“Socionomic” Theory Predicts Market Catastrophe

Question: During the financial crisis you enlightened us to the fractal geometry of Nassim Taleb and Benoit Mandelbrot. Recently the New York Times introduced the fractal geometry of the Elliott Wave and Robert Prechter’s gloomy forecast. What does Nassim Taleb think of this forecast? How similar are their mathematical approaches?

Paul Solman: First of all, neither man’s approach is really “mathematical,” though both use math to analyze the world in general, and investing in particular.

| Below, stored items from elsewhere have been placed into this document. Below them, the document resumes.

(** Rule 7: the inner loop over the opponents of one club.  [Ok true] is a
    loop that ran to its end, [Ok false] the [return False]. *)
Fixpoint foreign_country_loop (max_per_country : Z) (club : Club.t)
    (opponents : list Club.t) (counts : dict string Z) : result bool :=
  match opponents with
  | [] => Ok true
  | opp :: rest =>
      if py_eq (Club.pays opp) (Club.pays club) then
        foreign_country_loop max_per_country club rest counts
      else
        let counts := dict_set counts (Club.pays opp) (dict_get counts (Club.pays opp) 0 + 1) in
        (n <- dict_getitem counts (Club.pays opp) ;;
         if n >? max_per_country then Ok false
         else foreign_country_loop max_per_country club rest counts)%py
  end.

Definition _check_max_two_from_same_foreign_country (draw : Draw.t) : result bool :=
  let max_per_country := config.getattr (config.MAX_OPPONENTS_PER_FOREIGN_COUNTRY cfg) 2 in
  for_all
    (fun club =>
       foreign_country_loop max_per_country club (Draw.get_opponents_for_club h draw club) [])
    (Draw.iter_all_clubs h draw).

(** Rule 8: the home/away sequence of one club ... *)
Definition venue_sequence (draw : Draw.t) (club : Club.t) : list string :=
  map (fun m => if py_eq (Match.club_home m) club then "H" else "A")
      (sorted Match.journee Z.leb (Draw.get_matches_for_club draw club)).

(** ... the loop over it, with its two counters ... *)
Fixpoint streak_loop (max_home max_away : Z) (sequence : list string)
    (consecutive_home consecutive_away : Z) : bool :=
  match sequence with
  | [] => true
  | venue :: rest =>
      let '(consecutive_home, consecutive_away) :=
        if String.eqb venue "H" then (consecutive_home + 1, 0)
        else (0, consecutive_away + 1) in
      if (consecutive_home >? max_home) || (consecutive_away >? max_away) then false
      else streak_loop max_home max_away rest consecutive_home consecutive_away
  end.

(** ... and the rule. *)
Definition _check_no_consecutive_matches (draw : Draw.t) : bool :=
  let max_home := config.MAX_CONSECUTIVE_HOME_MATCHES cfg in
  let max_away := config.MAX_CONSECUTIVE_AWAY_MATCHES cfg in
  forallb
    (fun club => streak_loop max_home max_away (venue_sequence draw club) 0 0)
    (Draw.iter_all_clubs h draw).

(** [UCLConstraints._build_constraints]: the list, in registration order. *)
Definition _build_constraints : list Constraint.t :=
  [ Constraint.make "total_matches" GLOBAL
      (fun d => Ok (_check_total_matches d)) "hard"
      "Le nombre total de matchs doit être correct";
    Constraint.make "matches_per_club" UNARY
      (fun d => Ok (_check_matches_per_club d)) "hard"
      "Chaque club doit jouer exactement le nombre de matchs défini en config";
    Constraint.make "home_away_balance" UNARY
      (fun d => Ok (_check_home_away_balance d)) "hard"
      "Chaque club doit jouer le bon nombre de matchs à domicile et à l'extérieur";
    Constraint.make "opponents_per_chapeau" UNARY
      (fun d => Ok (_check_opponents_per_chapeau d)) "hard"
      "Chaque club doit affronter le bon nombre d'adversaires par chapeau";
    Constraint.make "chapeau_home_away_distribution" UNARY
      (fun d => Ok (_check_chapeau_home_away_distribution d)) "hard"
      "Bonne distribution domicile/extérieur par chapeau";
    Constraint.make "no_same_country_opponents" BINARY
      (fun d => Ok (_check_no_same_country_opponents d)) "hard"
      "Pas d'affrontement entre clubs du même pays";
    Constraint.make "max_two_from_same_foreign_country" UNARY
      _check_max_two_from_same_foreign_country "hard"
      "Au plus deux adversaires provenant d'une même autre association";
    Constraint.make "no_consecutive_matches" UNARY
      (fun d => Ok (_check_no_consecutive_matches d)) "soft"
      "Limite les matchs consécutifs domicile/extérieur" ].

End Rules.

(** The object: its one attribute. *)
Record t : Type := make {
  constraints : list Constraint.t
}.

(** [UCLConstraints()] *)
Definition new (h : HashOrder) (cfg : config.t) : t := make (_build_constraints h cfg).

Definition get_all_constraints (self : t) : list Constraint.t := constraints self.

Prechter, as the Times article conveyed quite well, is an analyst of a society’s “mood.” (He calls his approach “socionomics,” remember.) His catastrophic forecast — the Dow below ONE THOUSAND – is based on mass psychology, i.e., mass dread.

Taleb, by contrast, thinks that too many unsustainable promises were made and there comes a point — now or soon — when those promises are simply no longer credible.

As I put it in my summing-up question to Taleb and Nouriel Roubini recently:

PS: So basically what happened is there were a whole lot of bad mostly private promises out there, the governments of the world said we’ll issue public promises to buy up the private promises and you guys are both now worried about the credibility of the public promises?

Here are their responses, though I can’t remember which gave which:

“Exactly. Yes. Yes.”

“That’s the concern.”

As to Taleb’s assessment of Prechter, he doesn’t yet have one. He wrote that he doesn’t know Prechter’s work, but will give it a look. If he responds and says it’s okay to share his judgment, I’ll pass it along on this page.